Iran hatte trotz der Vereinbarung angekündigt, weiter Uran anreichern zu wollen. Dieses Vorhaben verstößt gegen UN-Resolutionen. Ebendies kritisierten die USA. Die Absicht Irans, auch in Zukunft Uran anzureichern, stelle eine Verletzung von UN-Resolutionen dar, erklärte Präsidialamtssprecher Robert Gibbs.

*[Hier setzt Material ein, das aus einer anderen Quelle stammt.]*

(** The quantity at a price of a book within the bounds. *)
Lemma total_below b p os : below b os → 0 ≤ b → Book.total (Book.at_price p os) ≤ b * Z.of_nat (length os).
Proof using.
  intros Hb H0. unfold Book.total. transitivity (b * Z.of_nat (length (Book.at_price p os))).
  - rewrite <- (length_fmap Order.quantity). apply zsum_le_bound, Forall_fmap. by apply Forall_filter_keep.
  - pose proof (length_filter (λ o, Order.price o = p) os). unfold Book.at_price. nia.
Qed.

(** C9: The request generator never exceeds the exchange's capacities.  Whatever
    the random numbers, the delays of the event buffer and the moment of the
    stop, [start] returns within fuel twice the number of polls: no distribution
    over an empty range, no draw from an empty container, no map or pool
    overflow, no undefined operation of the matching engine.  At the end at most
    [MAX_ACTIVE_ORDERS] orders rest, each at a price from [MIN_PRICE] to
    [MAX_PRICE] and of at most the large quantity; no quantity the book sums
    per price wraps around 2^32; and a replica that executes the published
    events reaches exactly these orders. *)
Theorem generator_respects_capacities (n : nat) (ds : list nat) (fuel : nat) :
  Z.of_nat n ≤ 2 ^ 64 - 3 → (2 * n + 1 ≤ fuel)%nat →
  ∃ s os us, start ORDERS entropy fuel (MarketRequestGenerator.init (exchange_init LEVELS ORDERS (Some n) ds)) = Ok s ∧
    Clob.token (clob_ s) = Some O ∧
    Z.of_nat (length os) ≤ Config.MAX_ACTIVE_ORDERS ∧ 0 ≤ RandomContainer.size (active_order_ids s) ≤ Config.MAX_ACTIVE_ORDERS ∧
    (∀ o, o ∈ os → Config.MIN_PRICE ≤ Order.price o ≤ Config.MAX_PRICE ∧ 0 < Order.quantity o ≤ Config.MAX_LARGE_QUANTITY) ∧
    (∀ p, 0 ≤ Book.total (Book.at_price p os) < 2 ^ 32) ∧
    book_spec LEVELS ORDERS (Clob.published (clob_ s)) = Some (os, us) ∧
    (∃ book, book_run hash_price hash_id LEVELS ORDERS (Clob.published (clob_ s)) = Ok (book, us)) ∧
    Clob.snapshot (clob_ s) = Book.bbo_of os.
Proof.
  intros Hn Hfuel. destruct (session_tracks n ds fuel Hn Hfuel) as (s & os & ids & -> & Hs2).
  destruct (tr_exchange _ _ _ _ Hs2) as [Hinv [us Hus]]. pose proof (tr_room _ _ _ _ Hs2) as Hroom.
  pose proof (Book.valid_orders os (rep_valid _ _ _ _ _ (proj1 (inv_Rep _ _ _ _ _ Hinv)))) as Hvalid.
  destruct (run_Rep _ _ (ORDERS * 2) _ _ (Clob.published (clob_ s)) (empty_book LEVELS ORDERS) [] os us (orders_cap _)
    (empty_book_Rep hash_price hash_id LEVELS ORDERS eq_refl) Hus) as (book & Hbook & _).
  exists s, os, us. split_and!; [done|apply Hs2|done| | | | |done|by exists book|by eapply snapshot_spec].
  - unfold RandomContainer.size. rewrite (RandomContainer.repr_size _ _ _ (tr_active _ _ _ _ Hs2)). lia.
  - unfold RandomContainer.size. rewrite (RandomContainer.repr_size _ _ _ (tr_active _ _ _ _ Hs2)). apply Hs2.
  - intros o Ho. pose proof (tr_priced _ _ _ _ Hs2) as Hp. pose proof (tr_below _ _ _ _ Hs2) as Hb. unfold priced in Hp. unfold below in Hb.
    rewrite Forall_forall in Hp. rewrite Forall_forall in Hb. rewrite Forall_forall in Hvalid.
    specialize (Hp o Ho). specialize (Hb o Ho). specialize (Hvalid o Ho). destruct Hvalid as (_ & ? & _). split; [exact Hp|]. split; [done|exact Hb].
  - intros p. pose proof (total_below _ p os (tr_below _ _ _ _ Hs2) ltac:(done)) as Ht.
    assert (Config.MAX_ACTIVE_ORDERS = 8192 ∧ QUANTITY_MAX = 600) as [HA HQ] by done.
    split; [apply Book.total_nonneg; by apply Forall_filter_keep|lia].
Qed.
End Proof.

(** ** A run *)

(** A linear congruential stand-in for the random device. *)
Definition test_entropy (k : nat) : Z := (Z.of_nat k * 6364136223846793005 + 1442695040888963407) mod 2 ^ 64.

Lemma generator_respects_capacities_witness :
  ∃ s os us, start Config.MAX_CONCURRENT_ORDERS (pl_ops := level_store (λ p, p) Config.MAX_PRICE_LEVELS) (om_ops := order_store (λ i, i) Config.MAX_CONCURRENT_ORDERS)
      test_entropy 2000 (MarketRequestGenerator.init (exchange_init Config.MAX_PRICE_LEVELS Config.MAX_CONCURRENT_ORDERS (Some 900%nat) [3; 1]%nat)) = Ok s ∧
    Z.of_nat (length os) ≤ Config.MAX_ACTIVE_ORDERS ∧
    book_spec Config.MAX_PRICE_LEVELS Config.MAX_CONCURRENT_ORDERS (Clob.published (clob_ s)) = Some (os, us).
Proof.
  destruct (generator_respects_capacities (λ p, p) (λ i, i) test_entropy 900 [3; 1]%nat 2000) as (s & os & us & Hrun & _ & Hlen & _ & _ & _ & Hspec & _).
  - vm_compute. discriminate.
  - apply Nat.leb_le. vm_compute. reflexivity.
  - exists s, os, us. split; [exact Hrun|]. split; [exact Hlen|exact Hspec].
Defined.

Angesichts der wiederholten Weigerung der Islamischen Republik, Verpflichtungen nachzukommen, seien die USA und ihre Verbündeten unverändert besorgt. Sie sähen keinen Anlass zu einem Kurswechsel. Auf Vermittlung der Türkei und Brasiliens hatte sich Iran zu einem Uran-Austausch außerhalb des eigenen Staatsgebiets bereiterklärt.

Der mutmaßliche NS-Kriegsverbrecher John Demjanjuk ist wegen Herzproblemen in ein Krankenhaus gebracht worden. Der 90-Jährige habe sich nach eigenen Angaben vor Verhandlungsbeginn unwohl gefühlt und sei daraufhin von einem Arzt untersucht worden, teilte ein Sprecher des Landgerichts München mit. Der Mediziner habe dann entschieden, dass eine Untersuchung in einer Klinik sinnvoll sei. Offen blieb zunächst, ob Demjanjuk womöglich verhandlungsunfähig ist.

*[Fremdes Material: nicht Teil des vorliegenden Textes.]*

(* ===== verification/RingBuffers.v ===== *)
(** * The ring buffers ([includes/utils/{lazy-,single-thread-,}ring-buffer.hpp])

    The three buffers as sequential objects.  [LazyRingBuffer] writes at
    [head_] and reads at [tail_], [SharedRingBuffer] the other way round, and
    [SingleThreadRingBuffer] as the first.  Each is an instance of the
    [BoundedQueue] interface; two threads are the subject of [Spsc]. *)

From S2P Require Import Prelude Interfaces Ring.

Module LazyRingBuffer.

Record t (A : Type) : Type := { head_ : Z; tail_ : Z; buffer_ : list A }.
Arguments head_ {A} _.
Arguments tail_ {A} _.
Arguments buffer_ {A} _.

Section Definitions.
Context {A : Type} (CAPACITY : Z).
Implicit Types (s : t A) (x : A).

Definition init (default_value : A) : t A :=
  {| head_ := 0; tail_ := 0; buffer_ := replicate (Z.to_nat CAPACITY) default_value |}.

Definition is_empty (head tail : Z) : bool := head =? tail.
Definition is_full (head tail : Z) : bool := u64 (head - tail) =? CAPACITY.

(** A slot reference is its index in [buffer_]. *)
Definition try_get_head_ref s : option Z :=
  if is_full (head_ s) (tail_ s) then None else Some (mask CAPACITY (head_ s)).
Definition publish s : t A :=
  {| head_ := u64 (head_ s + 1); tail_ := tail_ s; buffer_ := buffer_ s |}.
Definition try_get_tail_ref s : option Z :=
  if is_empty (head_ s) (tail_ s) then None else Some (mask CAPACITY (tail_ s)).
Definition consume s : t A :=
  {| head_ := head_ s; tail_ := u64 (tail_ s + 1); buffer_ := buffer_ s |}.
Definition empty s : bool := is_empty (head_ s) (tail_ s).
Definition full s : bool := is_full (head_ s) (tail_ s).

(** Writing and reading through a claimed reference. *)
Definition write (slot : Z) x s : outcome (t A) :=
  b ← array_set (buffer_ s) slot x;
  Ok {| head_ := head_ s; tail_ := tail_ s; buffer_ := b |}.
Definition read (slot : Z) s : outcome A := array_get (buffer_ s) slot.

(** The claim-write-publish and claim-read-consume protocols of the clients. *)
Definition push x s : outcome (option (t A)) :=
  match try_get_head_ref s with
  | None => Ok None
  | Some slot => s' ← write slot x s; Ok (Some (publish s'))
  end.
Definition pop s : outcome (option (A * t A)) :=
  match try_get_tail_ref s with
  | None => Ok None
  | Some slot => x ← read slot s; Ok (Some (x, consume s))
  end.
End Definitions.
End LazyRingBuffer.

Module SharedRingBuffer.

(** Slots are raw storage: [None] until an item is constructed there. *)
Record t (A : Type) : Type := { head_ : Z; tail_ : Z; buffer_ : list (option A) }.
Arguments head_ {A} _.
Arguments tail_ {A} _.
Arguments buffer_ {A} _.

Section Definitions.
Context {A : Type} (CAPACITY : Z).
Implicit Types (s : t A) (x : A).

Definition init : t A :=
  {| head_ := 0; tail_ := 0; buffer_ := replicate (Z.to_nat CAPACITY) None |}.

Definition is_empty (head tail : Z) : bool := head =? tail.
Definition is_full (head tail : Z) : bool := u64 (tail - head) =? CAPACITY.
Definition storage_slot (sequence : Z) : Z := mask CAPACITY sequence.

Definition try_push_internal x s : outcome (bool * t A) :=
  let current_tail := tail_ s in
  if is_full (head_ s) current_tail then Ok (false, s) else
  b ← array_set (buffer_ s) (storage_slot current_tail) (Some x);
  Ok (true, {| head_ := head_ s; tail_ := u64 (current_tail + 1); buffer_ := b |}).

Definition try_pop s : outcome (option A * t A) :=
  let current_head := head_ s in
  if is_empty current_head (tail_ s) then Ok (None, s) else
  slot ← array_get (buffer_ s) (storage_slot current_head);
  value ← deref slot;
  Ok (Some value, {| head_ := u64 (current_head + 1); tail_ := tail_ s; buffer_ := buffer_ s |}).

Definition empty s : bool := is_empty (head_ s) (tail_ s).
Definition full s : bool := is_full (head_ s) (tail_ s).
End Definitions.
End SharedRingBuffer.

Module SingleThreadRingBuffer.

Record t (A : Type) : Type := { buffer_ : list A; head_ : Z; tail_ : Z }.
Arguments head_ {A} _.
Arguments tail_ {A} _.
Arguments buffer_ {A} _.

Section Definitions.
Context {A : Type} (CAPACITY : Z).
Implicit Types (s : t A) (item : A).

Definition init (default_value : A) : t A :=
  {| buffer_ := replicate (Z.to_nat CAPACITY) default_value; head_ := 0; tail_ := 0 |}.

Definition empty s : bool := head_ s =? tail_ s.
Definition full s : bool := u64 (head_ s - tail_ s) =? CAPACITY.
Definition size s : Z := u64 (head_ s - tail_ s).
Definition available s : Z := u64 (CAPACITY - size s).

Definition try_push item s : outcome (bool * t A) :=
  if full s then Ok (false, s) else
  b ← array_set (buffer_ s) (mask CAPACITY (head_ s)) item;
  Ok (true, {| buffer_ := b; head_ := u64 (head_ s + 1); tail_ := tail_ s |}).

(** [try_front] returns a pointer; the client reads [*front]. *)
Definition try_front s : outcome (option A) :=
  if empty s then Ok None
  else x ← array_get (buffer_ s) (mask CAPACITY (tail_ s)); Ok (Some x).
Definition pop s : t A :=
  if negb (empty s)
  then {| buffer_ := buffer_ s; head_ := head_ s; tail_ := u64 (tail_ s + 1) |} else s.
Definition clear s : t A := {| buffer_ := buffer_ s; head_ := head_ s; tail_ := head_ s |}.
End Definitions.
End SingleThreadRingBuffer.

(** ** The queue interface *)

Section Laws.
Context {A : Type} (CAPACITY : Z) {HC : PowerOfTwo CAPACITY} (Hcap : CAPACITY < 2 ^ 64).

Definition lazy_queue : BoundedQueue (LazyRingBuffer.t A) A := {|
  bq_push := LazyRingBuffer.push CAPACITY;
  bq_pop := LazyRingBuffer.pop CAPACITY;
|}.
Definition lazy_repr (s : LazyRingBuffer.t A) (l : list A) : Prop :=
  ring_repr CAPACITY (LazyRingBuffer.buffer_ s) (LazyRingBuffer.head_ s) (LazyRingBuffer.tail_ s) l.

Lemma lazy_laws : BoundedQueueLaws (ops := lazy_queue) (LazyRingBuffer.t A) A CAPACITY lazy_repr.
Proof.
  split; simpl; unfold lazy_repr, LazyRingBuffer.push, LazyRingBuffer.pop,
    LazyRingBuffer.try_get_head_ref, LazyRingBuffer.try_get_tail_ref,
    LazyRingBuffer.is_full, LazyRingBuffer.is_empty.
  - intros q l Hr. destruct (ring_repr_bound CAPACITY _ _ _ _ Hr). lia.
  - intros q l a Hr Hl. rewrite (ring_repr_full CAPACITY _ _ _ _ Hr). by rewrite (proj2 (Z.eqb_eq _ _) Hl).
  - intros q l a Hr Hl. rewrite (ring_repr_full CAPACITY _ _ _ _ Hr).
    rewrite (proj2 (Z.eqb_neq _ _)) by lia.
    destruct (ring_repr_push CAPACITY Hcap _ _ _ _ a Hr Hl) as (b & Hb & Hr').
    unfold LazyRingBuffer.write. rewrite Hb. simpl. eexists. split; [done|]. apply Hr'.
  - intros q Hr. by rewrite (ring_repr_nil CAPACITY _ _ _ _ Hr).
  - intros q a l Hr. rewrite (ring_repr_nil CAPACITY _ _ _ _ Hr). simpl.
    destruct (ring_repr_pop CAPACITY _ _ _ _ _ Hr) as [Ha Hr'].
    unfold LazyRingBuffer.read. rewrite Ha. simpl. eexists. split; [done|]. apply Hr'.
Qed.

Definition shared_queue : BoundedQueue (SharedRingBuffer.t A) A := {|
  bq_push a s := (λ r : bool * SharedRingBuffer.t A, if r.1 then Some r.2 else None) <$>
    SharedRingBuffer.try_push_internal CAPACITY a s;
  bq_pop s := (λ r : option A * SharedRingBuffer.t A, (λ a, (a, r.2)) <$> r.1) <$>
    SharedRingBuffer.try_pop CAPACITY s;
|}.
Definition shared_repr (s : SharedRingBuffer.t A) (l : list A) : Prop :=
  ring_repr CAPACITY (SharedRingBuffer.buffer_ s) (SharedRingBuffer.tail_ s) (SharedRingBuffer.head_ s)
    (Some <$> l).

Lemma shared_laws : BoundedQueueLaws (ops := shared_queue) (SharedRingBuffer.t A) A CAPACITY shared_repr.
Proof.
  split; simpl; unfold shared_repr, SharedRingBuffer.try_push_internal, SharedRingBuffer.try_pop,
    SharedRingBuffer.is_full, SharedRingBuffer.is_empty, SharedRingBuffer.storage_slot.
  - intros q l Hr. destruct (ring_repr_bound CAPACITY _ _ _ _ Hr) as [Hl ?]. rewrite length_fmap in Hl. lia.
  - intros q l a Hr Hl. rewrite (ring_repr_full CAPACITY _ _ _ _ Hr), length_fmap.
    by rewrite (proj2 (Z.eqb_eq _ _) Hl).
  - intros q l a Hr Hl. rewrite (ring_repr_full CAPACITY _ _ _ _ Hr), length_fmap.
    rewrite (proj2 (Z.eqb_neq _ _)) by lia.
    destruct (ring_repr_push CAPACITY Hcap _ _ _ _ (Some a) Hr) as (b & Hb & Hr'); [by rewrite length_fmap|].
    rewrite Hb. simpl. eexists. split; [done|]. simpl. by rewrite fmap_app.
  - intros q Hr. rewrite Z.eqb_sym. by rewrite (ring_repr_nil CAPACITY _ _ _ _ Hr).
  - intros q a l Hr. rewrite Z.eqb_sym, (ring_repr_nil CAPACITY _ _ _ _ Hr). simpl.
    destruct (ring_repr_pop CAPACITY _ _ _ _ _ Hr) as [Ha Hr'].
    rewrite Ha. simpl. eexists. split; [done|]. apply Hr'.
Qed.

Definition single_queue : BoundedQueue (SingleThreadRingBuffer.t A) A := {|
  bq_push a s := (λ r : bool * SingleThreadRingBuffer.t A, if r.1 then Some r.2 else None) <$>
    SingleThreadRingBuffer.try_push CAPACITY a s;
  bq_pop s := (λ front : option A, (λ a, (a, SingleThreadRingBuffer.pop s)) <$> front) <$>
    SingleThreadRingBuffer.try_front CAPACITY s;
|}.
Definition single_repr (s : SingleThreadRingBuffer.t A) (l : list A) : Prop :=
  ring_repr CAPACITY (SingleThreadRingBuffer.buffer_ s) (SingleThreadRingBuffer.head_ s)
    (SingleThreadRingBuffer.tail_ s) l.

Lemma single_laws : BoundedQueueLaws (ops := single_queue) (SingleThreadRingBuffer.t A) A CAPACITY single_repr.
Proof.
  split; simpl; unfold single_repr, SingleThreadRingBuffer.try_push, SingleThreadRingBuffer.try_front,
    SingleThreadRingBuffer.pop, SingleThreadRingBuffer.full, SingleThreadRingBuffer.empty.
  - intros q l Hr. destruct (ring_repr_bound CAPACITY _ _ _ _ Hr). lia.
  - intros q l a Hr Hl. rewrite (ring_repr_full CAPACITY _ _ _ _ Hr). by rewrite (proj2 (Z.eqb_eq _ _) Hl).
  - intros q l a Hr Hl. rewrite (ring_repr_full CAPACITY _ _ _ _ Hr).
    rewrite (proj2 (Z.eqb_neq _ _)) by lia.
    destruct (ring_repr_push CAPACITY Hcap _ _ _ _ a Hr Hl) as (b & Hb & Hr').
    rewrite Hb. simpl. eexists. split; [done|]. apply Hr'.
  - intros q Hr. by rewrite (ring_repr_nil CAPACITY _ _ _ _ Hr).
  - intros q a l Hr. rewrite (ring_repr_nil CAPACITY _ _ _ _ Hr). simpl.
    destruct (ring_repr_pop CAPACITY _ _ _ _ _ Hr) as [Ha Hr'].
    rewrite Ha. simpl. eexists. split; [done|]. apply Hr'.
Qed.

Lemma single_size s l : single_repr s l → SingleThreadRingBuffer.size s = Z.of_nat (length l).
Proof. intros Hr. by destruct (ring_repr_bound CAPACITY _ _ _ _ Hr) as [-> _]. Qed.

Lemma single_available s l :
  single_repr s l → SingleThreadRingBuffer.available CAPACITY s = CAPACITY - Z.of_nat (length l).
Proof.
  intros Hr. unfold SingleThreadRingBuffer.available. rewrite (single_size s l Hr).
  apply uwrap_small. destruct (ring_repr_bound CAPACITY _ _ _ _ Hr). unfold in_u. lia.
Qed.

Lemma single_clear s l : single_repr s l → single_repr (SingleThreadRingBuffer.clear s) [].
Proof.
  intros [Hwf _]. unfold single_repr, SingleThreadRingBuffer.clear, ring_repr. simpl.
  assert (distance (SingleThreadRingBuffer.head_ s) (SingleThreadRingBuffer.head_ s) = 0) as Hz
    by (unfold distance; by rewrite Z.sub_diag).
  split; [|unfold between; by rewrite Hz].
  split; [apply Hwf..|]. rewrite Hz. pose proof (pot_pos (c := CAPACITY)). lia.
Qed.
End Laws.

Arguments lazy_queue {A} CAPACITY.
Arguments shared_queue {A} CAPACITY.
Arguments single_queue {A} CAPACITY.

(** C35: From empty, and after any number of operations (cursors wrap at 2^64),
    each ring buffer answers every script of pushes and pops as the list of its
    elements does: a push is refused exactly when CAPACITY elements are held, a
    pop exactly when none is, elements come out once and in order, and no array
    access is out of bounds; [size] and [available] of the single-threaded one
    are the number of elements and of free slots. *)
Theorem ring_buffers_refine_queue {A} (CAPACITY : Z) `{PowerOfTwo CAPACITY} (default_value : A)
    (script : list (queue_op A)) :
  CAPACITY < 2 ^ 64 →
  let '(out, l) := run_list CAPACITY script [] in
  (∃ s, run_queue (H := lazy_queue CAPACITY) script (LazyRingBuffer.init CAPACITY default_value) = Ok (out, s) ∧
    LazyRingBuffer.empty s = bool_decide (l = []) ∧
    LazyRingBuffer.full CAPACITY s = (Z.of_nat (length l) =? CAPACITY)) ∧
  (∃ s, run_queue (H := shared_queue CAPACITY) script (SharedRingBuffer.init CAPACITY) = Ok (out, s) ∧
    SharedRingBuffer.empty s = bool_decide (l = []) ∧
    SharedRingBuffer.full CAPACITY s = (Z.of_nat (length l) =? CAPACITY)) ∧
  (∃ s, run_queue (H := single_queue CAPACITY) script (SingleThreadRingBuffer.init CAPACITY default_value) =
      Ok (out, s) ∧
    SingleThreadRingBuffer.size s = Z.of_nat (length l) ∧
    SingleThreadRingBuffer.available CAPACITY s = CAPACITY - Z.of_nat (length l)).
Proof.
  intros Hcap. destruct (run_list CAPACITY script []) as [out l] eqn:Hrun. split; [|split].
  - destruct (run_queue_list (H := lazy_queue CAPACITY) CAPACITY (lazy_repr CAPACITY)
      (BoundedQueueLaws0 := lazy_laws CAPACITY Hcap) script (LazyRingBuffer.init CAPACITY default_value) [])
      as (s & Hs & Hr); [by apply ring_repr_init|]. rewrite Hrun in Hs, Hr.
    exists s. split; [done|]. split; [apply (ring_repr_nil CAPACITY _ _ _ _ Hr)|].
    apply (ring_repr_full CAPACITY _ _ _ _ Hr).
  - destruct (run_queue_list (H := shared_queue CAPACITY) CAPACITY (shared_repr CAPACITY)
      (BoundedQueueLaws0 := shared_laws CAPACITY Hcap) script (SharedRingBuffer.init CAPACITY) [])
      as (s & Hs & Hr); [by apply ring_repr_init|]. rewrite Hrun in Hs, Hr.
    exists s. split; [done|]. simpl in Hr. split.
    + unfold SharedRingBuffer.empty, SharedRingBuffer.is_empty.
      rewrite Z.eqb_sym, (ring_repr_nil CAPACITY _ _ _ _ Hr). by destruct l.
    + etrans; [apply (ring_repr_full CAPACITY _ _ _ _ Hr)|]. by rewrite length_fmap.
  - destruct (run_queue_list (H := single_queue CAPACITY) CAPACITY (single_repr CAPACITY)
      (BoundedQueueLaws0 := single_laws CAPACITY Hcap) script (SingleThreadRingBuffer.init CAPACITY default_value) [])
      as (s & Hs & Hr); [by apply ring_repr_init|]. rewrite Hrun in Hs, Hr.
    exists s. split; [done|]. simpl in Hr.
    split; [by apply (single_size CAPACITY)|by apply single_available].
Qed.

#[export] Instance capacity_two : PowerOfTwo 2.
Proof. by apply pot_check. Qed.

Definition queue_script : list (queue_op Z) := [Push 1; Push 2; Push 3; Pop; Push 4; Pop; Pop; Pop; Push 5].

Example queue_script_out : run_list 2 queue_script [] =
  ([inl true; inl true; inl false; inr (Some 1); inl true; inr (Some 2); inr (Some 4); inr None; inl true], [5]).
Proof. reflexivity. Qed.

Lemma ring_buffers_refine_queue_witness :
  ∃ s, run_queue (H := lazy_queue 2) queue_script (LazyRingBuffer.init 2 0) =
    Ok ((run_list 2 queue_script []).1, s) ∧ LazyRingBuffer.empty s = false.
Proof.
  pose proof (ring_buffers_refine_queue 2 0 queue_script ltac:(lia)) as Hq.
  destruct Hq as [(s & Hs & He & _) _]. exists s. split; [exact Hs|exact He].
Defined.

Dem Gerichtssprecher zufolge war zunächst weiter geplant, die Hauptverhandlung am Mittwoch fortzusetzen. Demjanjuk muss sich seit November vor dem Münchner Gericht wegen Beihilfe zum Mord in 27.900 Fällen verantworten, weil er im Jahr 1943 im NS-Vernichtungslager Sobibor KZ-Wächter gewesen sein soll. Im April hatte er die Anklagevorwürfe in einer von seinem Anwalt verlesenen Erklärung als falsch bezeichnet. Bei einer Verurteilung drohen dem gebürtigen Ukrainer bis zu fünfzehn Jahre Haft.